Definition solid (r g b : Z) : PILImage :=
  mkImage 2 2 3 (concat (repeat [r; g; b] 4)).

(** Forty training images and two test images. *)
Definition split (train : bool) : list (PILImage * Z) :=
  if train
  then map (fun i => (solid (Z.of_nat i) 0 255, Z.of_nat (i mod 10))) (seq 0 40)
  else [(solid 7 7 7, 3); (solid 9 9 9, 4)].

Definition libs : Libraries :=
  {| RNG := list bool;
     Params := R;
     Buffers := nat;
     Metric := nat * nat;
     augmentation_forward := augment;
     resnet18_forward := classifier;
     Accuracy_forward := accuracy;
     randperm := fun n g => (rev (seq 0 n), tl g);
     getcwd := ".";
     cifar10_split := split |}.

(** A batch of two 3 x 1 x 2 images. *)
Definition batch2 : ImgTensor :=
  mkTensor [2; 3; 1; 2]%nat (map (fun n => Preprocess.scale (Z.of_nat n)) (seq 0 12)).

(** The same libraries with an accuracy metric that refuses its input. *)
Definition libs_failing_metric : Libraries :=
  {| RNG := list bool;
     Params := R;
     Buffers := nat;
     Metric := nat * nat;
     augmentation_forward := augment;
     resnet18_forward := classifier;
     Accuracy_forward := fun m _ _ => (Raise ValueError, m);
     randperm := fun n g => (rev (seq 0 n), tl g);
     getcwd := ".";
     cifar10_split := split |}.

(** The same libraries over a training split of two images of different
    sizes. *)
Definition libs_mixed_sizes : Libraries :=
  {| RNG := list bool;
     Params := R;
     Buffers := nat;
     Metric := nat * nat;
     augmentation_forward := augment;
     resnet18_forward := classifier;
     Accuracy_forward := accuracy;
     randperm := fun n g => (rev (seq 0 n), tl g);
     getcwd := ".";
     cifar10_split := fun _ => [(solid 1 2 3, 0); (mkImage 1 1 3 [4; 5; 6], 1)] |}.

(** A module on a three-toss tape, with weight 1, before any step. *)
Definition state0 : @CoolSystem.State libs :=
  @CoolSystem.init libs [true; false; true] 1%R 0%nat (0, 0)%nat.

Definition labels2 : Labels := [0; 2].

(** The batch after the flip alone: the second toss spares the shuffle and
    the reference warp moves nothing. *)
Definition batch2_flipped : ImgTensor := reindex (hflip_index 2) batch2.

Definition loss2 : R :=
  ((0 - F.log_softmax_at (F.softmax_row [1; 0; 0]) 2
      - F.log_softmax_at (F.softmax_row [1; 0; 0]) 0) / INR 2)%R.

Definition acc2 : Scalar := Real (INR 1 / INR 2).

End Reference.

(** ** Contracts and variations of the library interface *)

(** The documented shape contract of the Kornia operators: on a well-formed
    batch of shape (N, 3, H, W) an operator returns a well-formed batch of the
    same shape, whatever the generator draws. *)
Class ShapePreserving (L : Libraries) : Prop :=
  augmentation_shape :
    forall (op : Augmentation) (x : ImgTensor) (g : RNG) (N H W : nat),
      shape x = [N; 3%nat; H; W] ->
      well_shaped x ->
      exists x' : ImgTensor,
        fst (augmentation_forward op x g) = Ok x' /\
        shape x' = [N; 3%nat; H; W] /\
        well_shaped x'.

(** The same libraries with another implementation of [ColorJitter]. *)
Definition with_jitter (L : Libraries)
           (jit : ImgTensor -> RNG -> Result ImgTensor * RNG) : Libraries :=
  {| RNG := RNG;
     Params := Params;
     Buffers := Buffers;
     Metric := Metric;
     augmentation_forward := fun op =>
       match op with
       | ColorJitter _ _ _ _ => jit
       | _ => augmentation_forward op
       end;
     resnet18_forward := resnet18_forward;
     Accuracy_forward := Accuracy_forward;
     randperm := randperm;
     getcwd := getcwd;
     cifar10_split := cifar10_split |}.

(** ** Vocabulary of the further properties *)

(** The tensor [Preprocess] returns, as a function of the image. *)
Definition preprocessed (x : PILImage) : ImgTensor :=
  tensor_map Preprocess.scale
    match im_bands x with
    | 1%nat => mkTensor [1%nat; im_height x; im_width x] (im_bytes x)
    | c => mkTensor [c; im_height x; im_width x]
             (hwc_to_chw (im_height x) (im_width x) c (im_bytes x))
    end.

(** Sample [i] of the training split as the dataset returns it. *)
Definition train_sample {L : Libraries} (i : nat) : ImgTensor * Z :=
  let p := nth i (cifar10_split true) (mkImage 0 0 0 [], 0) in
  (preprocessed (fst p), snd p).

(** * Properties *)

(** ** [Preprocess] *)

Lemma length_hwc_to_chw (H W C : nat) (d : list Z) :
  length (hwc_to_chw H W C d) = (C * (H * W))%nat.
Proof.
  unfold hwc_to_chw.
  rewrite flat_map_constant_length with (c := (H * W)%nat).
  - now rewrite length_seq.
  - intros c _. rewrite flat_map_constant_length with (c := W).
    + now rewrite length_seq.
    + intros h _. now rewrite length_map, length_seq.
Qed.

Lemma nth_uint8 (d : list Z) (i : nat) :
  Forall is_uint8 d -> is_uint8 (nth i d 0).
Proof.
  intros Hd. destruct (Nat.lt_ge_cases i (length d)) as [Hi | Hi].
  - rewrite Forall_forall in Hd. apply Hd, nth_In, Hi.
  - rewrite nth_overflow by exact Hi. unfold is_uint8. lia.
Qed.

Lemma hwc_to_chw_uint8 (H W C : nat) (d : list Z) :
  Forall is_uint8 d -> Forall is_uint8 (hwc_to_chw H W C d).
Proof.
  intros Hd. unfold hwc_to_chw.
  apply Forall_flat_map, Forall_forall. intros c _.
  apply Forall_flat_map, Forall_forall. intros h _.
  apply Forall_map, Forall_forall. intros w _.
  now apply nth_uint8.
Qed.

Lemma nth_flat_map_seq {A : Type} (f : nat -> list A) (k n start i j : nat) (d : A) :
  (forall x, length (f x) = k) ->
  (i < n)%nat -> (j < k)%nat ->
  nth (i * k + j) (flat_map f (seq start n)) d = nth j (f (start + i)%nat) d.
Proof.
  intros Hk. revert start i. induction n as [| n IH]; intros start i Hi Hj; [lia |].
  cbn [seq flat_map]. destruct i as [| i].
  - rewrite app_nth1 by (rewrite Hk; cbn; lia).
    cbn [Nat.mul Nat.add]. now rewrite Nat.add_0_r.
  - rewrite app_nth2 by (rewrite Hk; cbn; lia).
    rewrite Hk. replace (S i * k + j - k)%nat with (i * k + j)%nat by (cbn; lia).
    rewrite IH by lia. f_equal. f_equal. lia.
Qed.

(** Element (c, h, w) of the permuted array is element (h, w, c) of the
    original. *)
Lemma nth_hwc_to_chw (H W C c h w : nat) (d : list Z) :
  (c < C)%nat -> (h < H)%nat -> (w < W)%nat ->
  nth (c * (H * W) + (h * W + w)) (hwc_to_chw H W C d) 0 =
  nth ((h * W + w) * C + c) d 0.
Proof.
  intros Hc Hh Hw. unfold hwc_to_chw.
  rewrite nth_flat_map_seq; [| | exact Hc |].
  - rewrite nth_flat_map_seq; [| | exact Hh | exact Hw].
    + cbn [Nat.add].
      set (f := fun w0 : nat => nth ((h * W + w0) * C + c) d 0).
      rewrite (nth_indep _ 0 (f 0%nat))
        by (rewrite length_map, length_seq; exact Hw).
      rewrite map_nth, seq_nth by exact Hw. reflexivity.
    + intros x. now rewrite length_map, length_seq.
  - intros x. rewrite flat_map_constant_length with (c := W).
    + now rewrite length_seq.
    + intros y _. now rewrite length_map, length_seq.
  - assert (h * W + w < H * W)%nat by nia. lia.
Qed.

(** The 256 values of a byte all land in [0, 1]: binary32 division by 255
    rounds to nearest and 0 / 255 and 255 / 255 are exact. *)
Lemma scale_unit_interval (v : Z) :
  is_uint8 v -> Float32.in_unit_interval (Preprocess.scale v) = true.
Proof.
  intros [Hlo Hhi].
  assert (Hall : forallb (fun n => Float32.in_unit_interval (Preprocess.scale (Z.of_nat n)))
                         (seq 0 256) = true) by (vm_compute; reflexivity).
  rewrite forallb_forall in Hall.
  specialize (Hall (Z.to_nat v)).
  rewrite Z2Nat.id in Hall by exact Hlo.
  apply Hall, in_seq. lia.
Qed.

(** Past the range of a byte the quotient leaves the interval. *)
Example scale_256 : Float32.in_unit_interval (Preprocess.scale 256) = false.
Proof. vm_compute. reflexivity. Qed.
* * *
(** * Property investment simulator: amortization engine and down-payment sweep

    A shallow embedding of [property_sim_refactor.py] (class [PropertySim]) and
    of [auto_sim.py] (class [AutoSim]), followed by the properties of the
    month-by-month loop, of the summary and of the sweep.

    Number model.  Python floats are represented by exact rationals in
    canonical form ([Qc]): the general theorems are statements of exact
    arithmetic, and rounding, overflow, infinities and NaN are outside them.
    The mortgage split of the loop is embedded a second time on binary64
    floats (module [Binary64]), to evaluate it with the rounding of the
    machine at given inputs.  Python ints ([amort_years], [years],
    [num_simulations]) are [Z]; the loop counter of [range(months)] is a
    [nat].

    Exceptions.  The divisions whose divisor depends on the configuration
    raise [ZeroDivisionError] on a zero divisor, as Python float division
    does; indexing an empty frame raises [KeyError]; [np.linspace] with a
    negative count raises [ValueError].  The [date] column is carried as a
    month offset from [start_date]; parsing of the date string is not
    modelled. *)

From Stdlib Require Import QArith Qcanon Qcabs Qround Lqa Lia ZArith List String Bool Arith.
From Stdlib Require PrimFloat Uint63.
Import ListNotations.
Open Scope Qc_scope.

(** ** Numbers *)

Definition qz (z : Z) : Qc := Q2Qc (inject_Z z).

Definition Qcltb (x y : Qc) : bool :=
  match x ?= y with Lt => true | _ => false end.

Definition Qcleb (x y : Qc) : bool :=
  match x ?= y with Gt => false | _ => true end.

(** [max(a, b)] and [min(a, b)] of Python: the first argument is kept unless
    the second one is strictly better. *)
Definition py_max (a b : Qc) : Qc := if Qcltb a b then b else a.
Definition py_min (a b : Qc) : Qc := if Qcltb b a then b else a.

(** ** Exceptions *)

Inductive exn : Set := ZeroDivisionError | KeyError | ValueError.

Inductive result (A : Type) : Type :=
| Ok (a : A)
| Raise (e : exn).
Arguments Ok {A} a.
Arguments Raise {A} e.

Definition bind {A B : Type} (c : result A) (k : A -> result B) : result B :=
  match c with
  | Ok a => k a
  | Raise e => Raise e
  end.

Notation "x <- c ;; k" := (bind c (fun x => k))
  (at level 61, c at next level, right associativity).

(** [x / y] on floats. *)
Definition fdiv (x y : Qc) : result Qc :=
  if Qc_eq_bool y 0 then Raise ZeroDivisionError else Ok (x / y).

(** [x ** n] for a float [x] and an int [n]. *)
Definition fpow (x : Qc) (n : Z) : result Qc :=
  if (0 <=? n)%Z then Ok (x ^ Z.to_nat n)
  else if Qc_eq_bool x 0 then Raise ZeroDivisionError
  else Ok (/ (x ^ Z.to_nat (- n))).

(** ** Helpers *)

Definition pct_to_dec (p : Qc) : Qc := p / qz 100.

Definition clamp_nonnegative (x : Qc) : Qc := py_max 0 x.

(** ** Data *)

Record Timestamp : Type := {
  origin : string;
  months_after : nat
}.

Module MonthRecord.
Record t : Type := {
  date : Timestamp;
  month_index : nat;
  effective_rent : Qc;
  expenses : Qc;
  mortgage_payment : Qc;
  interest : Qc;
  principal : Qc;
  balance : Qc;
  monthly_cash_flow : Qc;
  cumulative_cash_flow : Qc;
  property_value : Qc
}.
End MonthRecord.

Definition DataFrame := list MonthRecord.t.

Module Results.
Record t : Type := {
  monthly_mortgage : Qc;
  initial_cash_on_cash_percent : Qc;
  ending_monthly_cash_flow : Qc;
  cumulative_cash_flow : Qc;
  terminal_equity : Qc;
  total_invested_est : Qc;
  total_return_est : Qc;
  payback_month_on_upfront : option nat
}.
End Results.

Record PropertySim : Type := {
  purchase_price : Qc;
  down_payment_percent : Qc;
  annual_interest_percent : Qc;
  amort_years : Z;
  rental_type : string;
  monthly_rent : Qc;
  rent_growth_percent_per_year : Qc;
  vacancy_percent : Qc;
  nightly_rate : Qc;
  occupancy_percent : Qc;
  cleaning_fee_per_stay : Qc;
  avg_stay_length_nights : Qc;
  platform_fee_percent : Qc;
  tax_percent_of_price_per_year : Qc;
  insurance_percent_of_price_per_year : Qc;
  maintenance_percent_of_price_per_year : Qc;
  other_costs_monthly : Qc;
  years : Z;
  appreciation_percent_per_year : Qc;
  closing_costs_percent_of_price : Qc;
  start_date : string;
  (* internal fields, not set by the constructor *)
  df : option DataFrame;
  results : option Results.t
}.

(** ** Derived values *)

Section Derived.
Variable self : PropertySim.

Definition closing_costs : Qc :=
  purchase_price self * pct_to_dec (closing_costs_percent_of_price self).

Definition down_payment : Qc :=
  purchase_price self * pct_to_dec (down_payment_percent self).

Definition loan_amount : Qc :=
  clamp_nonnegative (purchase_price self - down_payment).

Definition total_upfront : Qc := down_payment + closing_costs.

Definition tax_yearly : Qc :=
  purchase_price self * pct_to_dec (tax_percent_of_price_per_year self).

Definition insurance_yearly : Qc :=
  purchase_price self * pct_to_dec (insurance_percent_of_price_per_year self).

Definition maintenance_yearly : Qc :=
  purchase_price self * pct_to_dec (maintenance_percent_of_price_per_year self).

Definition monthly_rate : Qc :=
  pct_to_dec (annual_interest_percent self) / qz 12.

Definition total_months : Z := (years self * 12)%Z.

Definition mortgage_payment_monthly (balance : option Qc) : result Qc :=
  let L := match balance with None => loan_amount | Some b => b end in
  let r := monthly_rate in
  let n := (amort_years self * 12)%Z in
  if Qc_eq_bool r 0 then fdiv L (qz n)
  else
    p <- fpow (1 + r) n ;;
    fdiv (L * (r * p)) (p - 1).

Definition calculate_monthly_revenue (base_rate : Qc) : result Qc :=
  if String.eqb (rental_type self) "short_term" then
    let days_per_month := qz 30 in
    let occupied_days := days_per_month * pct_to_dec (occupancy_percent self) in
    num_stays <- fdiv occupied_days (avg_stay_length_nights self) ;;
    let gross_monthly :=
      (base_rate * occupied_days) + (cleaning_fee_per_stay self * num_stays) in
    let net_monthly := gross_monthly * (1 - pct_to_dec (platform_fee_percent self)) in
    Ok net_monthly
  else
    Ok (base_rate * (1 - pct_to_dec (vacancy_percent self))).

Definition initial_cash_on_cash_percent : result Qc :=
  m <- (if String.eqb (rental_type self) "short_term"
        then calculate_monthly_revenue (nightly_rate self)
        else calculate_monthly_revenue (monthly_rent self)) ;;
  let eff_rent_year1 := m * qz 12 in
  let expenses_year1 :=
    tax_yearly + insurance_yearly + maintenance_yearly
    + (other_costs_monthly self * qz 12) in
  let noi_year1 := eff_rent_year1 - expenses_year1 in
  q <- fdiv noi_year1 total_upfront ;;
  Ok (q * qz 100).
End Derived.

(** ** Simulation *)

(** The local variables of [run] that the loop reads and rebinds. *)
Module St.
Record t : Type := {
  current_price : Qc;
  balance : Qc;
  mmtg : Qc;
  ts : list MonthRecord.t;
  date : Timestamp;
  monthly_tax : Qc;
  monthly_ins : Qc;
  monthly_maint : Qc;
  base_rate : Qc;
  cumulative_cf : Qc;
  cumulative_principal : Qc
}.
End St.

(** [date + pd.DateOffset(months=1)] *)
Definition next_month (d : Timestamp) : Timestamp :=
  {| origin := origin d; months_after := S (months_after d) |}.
* * *
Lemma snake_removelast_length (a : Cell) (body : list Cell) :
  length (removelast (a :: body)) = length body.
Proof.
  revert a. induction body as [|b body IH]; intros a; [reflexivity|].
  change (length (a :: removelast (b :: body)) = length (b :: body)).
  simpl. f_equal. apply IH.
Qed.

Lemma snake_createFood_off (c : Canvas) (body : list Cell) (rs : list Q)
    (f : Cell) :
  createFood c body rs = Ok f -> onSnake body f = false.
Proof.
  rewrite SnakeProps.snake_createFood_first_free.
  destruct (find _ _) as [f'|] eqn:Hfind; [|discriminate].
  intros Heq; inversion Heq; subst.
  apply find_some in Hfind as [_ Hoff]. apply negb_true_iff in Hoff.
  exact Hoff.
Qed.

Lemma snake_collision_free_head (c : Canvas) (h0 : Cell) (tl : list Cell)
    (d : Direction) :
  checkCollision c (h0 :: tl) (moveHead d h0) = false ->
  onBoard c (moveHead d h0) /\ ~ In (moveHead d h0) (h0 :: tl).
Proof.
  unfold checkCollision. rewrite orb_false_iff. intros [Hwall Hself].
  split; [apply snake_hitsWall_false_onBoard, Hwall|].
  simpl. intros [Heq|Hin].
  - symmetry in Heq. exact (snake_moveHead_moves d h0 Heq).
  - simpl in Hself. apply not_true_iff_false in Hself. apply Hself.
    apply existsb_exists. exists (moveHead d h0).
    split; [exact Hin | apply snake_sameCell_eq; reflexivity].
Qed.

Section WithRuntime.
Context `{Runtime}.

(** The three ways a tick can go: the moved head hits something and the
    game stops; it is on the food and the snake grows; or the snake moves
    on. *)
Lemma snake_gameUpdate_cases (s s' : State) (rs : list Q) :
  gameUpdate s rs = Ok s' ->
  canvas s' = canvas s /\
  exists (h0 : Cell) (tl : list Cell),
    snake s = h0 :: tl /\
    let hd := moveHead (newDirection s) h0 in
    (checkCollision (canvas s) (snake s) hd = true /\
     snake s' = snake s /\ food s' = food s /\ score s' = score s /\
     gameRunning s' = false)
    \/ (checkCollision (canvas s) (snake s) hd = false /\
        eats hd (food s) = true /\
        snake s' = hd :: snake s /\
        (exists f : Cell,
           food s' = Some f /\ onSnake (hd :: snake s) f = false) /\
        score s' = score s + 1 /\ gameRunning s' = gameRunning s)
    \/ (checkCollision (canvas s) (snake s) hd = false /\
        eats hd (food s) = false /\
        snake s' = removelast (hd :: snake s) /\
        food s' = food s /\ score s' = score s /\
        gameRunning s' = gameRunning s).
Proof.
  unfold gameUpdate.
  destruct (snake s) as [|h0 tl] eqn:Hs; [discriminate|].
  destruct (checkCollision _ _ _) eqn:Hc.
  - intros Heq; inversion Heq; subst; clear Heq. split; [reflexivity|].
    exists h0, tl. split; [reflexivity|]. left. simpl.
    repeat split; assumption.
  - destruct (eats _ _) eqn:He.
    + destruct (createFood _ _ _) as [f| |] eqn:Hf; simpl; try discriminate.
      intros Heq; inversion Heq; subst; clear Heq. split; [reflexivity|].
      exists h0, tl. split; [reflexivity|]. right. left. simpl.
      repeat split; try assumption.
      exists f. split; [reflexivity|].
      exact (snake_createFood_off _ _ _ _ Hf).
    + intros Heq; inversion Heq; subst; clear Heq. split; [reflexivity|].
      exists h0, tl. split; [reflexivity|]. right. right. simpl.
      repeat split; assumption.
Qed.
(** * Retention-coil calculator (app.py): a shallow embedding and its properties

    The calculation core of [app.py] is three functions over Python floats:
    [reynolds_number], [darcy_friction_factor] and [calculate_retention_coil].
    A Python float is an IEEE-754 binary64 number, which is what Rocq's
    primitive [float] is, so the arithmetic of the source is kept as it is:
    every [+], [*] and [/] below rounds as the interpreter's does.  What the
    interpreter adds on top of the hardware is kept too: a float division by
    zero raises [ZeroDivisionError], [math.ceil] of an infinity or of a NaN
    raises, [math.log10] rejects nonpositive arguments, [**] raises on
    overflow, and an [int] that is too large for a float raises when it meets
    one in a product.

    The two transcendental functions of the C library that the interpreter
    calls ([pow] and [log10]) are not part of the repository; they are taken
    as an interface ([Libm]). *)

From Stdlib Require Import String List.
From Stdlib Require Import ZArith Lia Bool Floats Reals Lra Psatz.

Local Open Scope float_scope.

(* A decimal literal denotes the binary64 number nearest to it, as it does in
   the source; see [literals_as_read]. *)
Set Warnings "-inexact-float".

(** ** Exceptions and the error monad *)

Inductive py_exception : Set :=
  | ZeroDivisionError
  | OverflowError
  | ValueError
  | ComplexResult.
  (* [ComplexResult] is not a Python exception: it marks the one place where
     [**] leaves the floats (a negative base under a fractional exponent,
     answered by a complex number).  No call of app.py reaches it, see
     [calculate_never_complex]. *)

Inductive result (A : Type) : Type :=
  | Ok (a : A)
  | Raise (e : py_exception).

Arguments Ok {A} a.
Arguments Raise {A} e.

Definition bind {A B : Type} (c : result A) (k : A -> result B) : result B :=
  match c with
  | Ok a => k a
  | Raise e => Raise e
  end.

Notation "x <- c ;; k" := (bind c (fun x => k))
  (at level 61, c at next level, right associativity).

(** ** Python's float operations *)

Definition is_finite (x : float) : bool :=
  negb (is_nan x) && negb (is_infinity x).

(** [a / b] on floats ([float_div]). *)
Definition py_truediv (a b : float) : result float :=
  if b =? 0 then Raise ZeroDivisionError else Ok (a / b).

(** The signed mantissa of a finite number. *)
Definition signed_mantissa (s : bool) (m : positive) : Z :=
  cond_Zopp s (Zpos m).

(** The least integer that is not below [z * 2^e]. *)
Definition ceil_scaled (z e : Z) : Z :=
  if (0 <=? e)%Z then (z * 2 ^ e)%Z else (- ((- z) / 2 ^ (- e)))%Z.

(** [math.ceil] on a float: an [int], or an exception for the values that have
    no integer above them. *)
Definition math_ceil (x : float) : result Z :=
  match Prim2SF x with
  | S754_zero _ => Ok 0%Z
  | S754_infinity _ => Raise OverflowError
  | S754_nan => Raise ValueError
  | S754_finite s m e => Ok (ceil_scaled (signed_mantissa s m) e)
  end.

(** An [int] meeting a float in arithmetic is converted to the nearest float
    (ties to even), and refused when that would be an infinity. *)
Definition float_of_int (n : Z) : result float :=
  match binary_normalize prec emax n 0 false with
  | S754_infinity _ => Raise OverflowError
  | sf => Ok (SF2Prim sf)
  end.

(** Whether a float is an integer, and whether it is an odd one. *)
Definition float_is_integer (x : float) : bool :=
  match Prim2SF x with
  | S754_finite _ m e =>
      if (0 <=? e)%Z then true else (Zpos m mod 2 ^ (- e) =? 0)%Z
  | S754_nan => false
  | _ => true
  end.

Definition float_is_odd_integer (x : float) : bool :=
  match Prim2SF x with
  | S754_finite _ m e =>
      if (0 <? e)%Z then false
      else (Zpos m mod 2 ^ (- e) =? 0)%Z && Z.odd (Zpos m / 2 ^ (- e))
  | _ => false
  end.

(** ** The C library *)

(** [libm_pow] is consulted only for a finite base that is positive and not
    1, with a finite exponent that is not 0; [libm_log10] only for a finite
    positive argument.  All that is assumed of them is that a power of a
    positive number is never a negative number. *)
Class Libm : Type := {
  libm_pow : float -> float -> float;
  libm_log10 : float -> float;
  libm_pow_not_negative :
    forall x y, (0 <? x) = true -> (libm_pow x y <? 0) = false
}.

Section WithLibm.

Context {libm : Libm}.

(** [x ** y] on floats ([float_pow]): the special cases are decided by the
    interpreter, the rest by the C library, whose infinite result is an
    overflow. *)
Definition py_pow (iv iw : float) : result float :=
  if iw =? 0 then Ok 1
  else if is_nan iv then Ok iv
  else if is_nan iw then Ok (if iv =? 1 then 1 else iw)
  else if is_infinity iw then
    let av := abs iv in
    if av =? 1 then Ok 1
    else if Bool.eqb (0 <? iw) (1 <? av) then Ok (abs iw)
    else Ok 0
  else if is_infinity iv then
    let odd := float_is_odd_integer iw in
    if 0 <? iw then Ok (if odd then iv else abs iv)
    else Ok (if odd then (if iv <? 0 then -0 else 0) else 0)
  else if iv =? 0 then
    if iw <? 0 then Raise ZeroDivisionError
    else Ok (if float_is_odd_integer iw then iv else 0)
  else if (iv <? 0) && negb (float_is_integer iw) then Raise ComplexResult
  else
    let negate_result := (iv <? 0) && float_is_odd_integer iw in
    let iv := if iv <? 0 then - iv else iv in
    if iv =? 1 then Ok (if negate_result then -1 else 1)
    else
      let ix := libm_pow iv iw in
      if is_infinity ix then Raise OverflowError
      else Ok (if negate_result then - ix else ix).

# Work request:
Here the output must be the lines above from the line with "Definition solid (r" to the line with "- F.log_softmax_at (F.softmax_row [1; 0; 0]) 0)", both included, duplicated word for word and nothing else.

# Task solution:
Definition solid (r g b : Z) : PILImage :=
  mkImage 2 2 3 (concat (repeat [r; g; b] 4)).

(** Forty training images and two test images. *)
Definition split (train : bool) : list (PILImage * Z) :=
  if train
  then map (fun i => (solid (Z.of_nat i) 0 255, Z.of_nat (i mod 10))) (seq 0 40)
  else [(solid 7 7 7, 3); (solid 9 9 9, 4)].

Definition libs : Libraries :=
  {| RNG := list bool;
     Params := R;
     Buffers := nat;
     Metric := nat * nat;
     augmentation_forward := augment;
     resnet18_forward := classifier;
     Accuracy_forward := accuracy;
     randperm := fun n g => (rev (seq 0 n), tl g);
     getcwd := ".";
     cifar10_split := split |}.

(** A batch of two 3 x 1 x 2 images. *)
Definition batch2 : ImgTensor :=
  mkTensor [2; 3; 1; 2]%nat (map (fun n => Preprocess.scale (Z.of_nat n)) (seq 0 12)).

(** The same libraries with an accuracy metric that refuses its input. *)
Definition libs_failing_metric : Libraries :=
  {| RNG := list bool;
     Params := R;
     Buffers := nat;
     Metric := nat * nat;
     augmentation_forward := augment;
     resnet18_forward := classifier;
     Accuracy_forward := fun m _ _ => (Raise ValueError, m);
     randperm := fun n g => (rev (seq 0 n), tl g);
     getcwd := ".";
     cifar10_split := split |}.

(** The same libraries over a training split of two images of different
    sizes. *)
Definition libs_mixed_sizes : Libraries :=
  {| RNG := list bool;
     Params := R;
     Buffers := nat;
     Metric := nat * nat;
     augmentation_forward := augment;
     resnet18_forward := classifier;
     Accuracy_forward := accuracy;
     randperm := fun n g => (rev (seq 0 n), tl g);
     getcwd := ".";
     cifar10_split := fun _ => [(solid 1 2 3, 0); (mkImage 1 1 3 [4; 5; 6], 1)] |}.

(** A module on a three-toss tape, with weight 1, before any step. *)
Definition state0 : @CoolSystem.State libs :=
  @CoolSystem.init libs [true; false; true] 1%R 0%nat (0, 0)%nat.

Definition labels2 : Labels := [0; 2].

(** The batch after the flip alone: the second toss spares the shuffle and
    the reference warp moves nothing. *)
Definition batch2_flipped : ImgTensor := reindex (hflip_index 2) batch2.

Definition loss2 : R :=
  ((0 - F.log_softmax_at (F.softmax_row [1; 0; 0]) 2
      - F.log_softmax_at (F.softmax_row [1; 0; 0]) 0) / INR 2)%R.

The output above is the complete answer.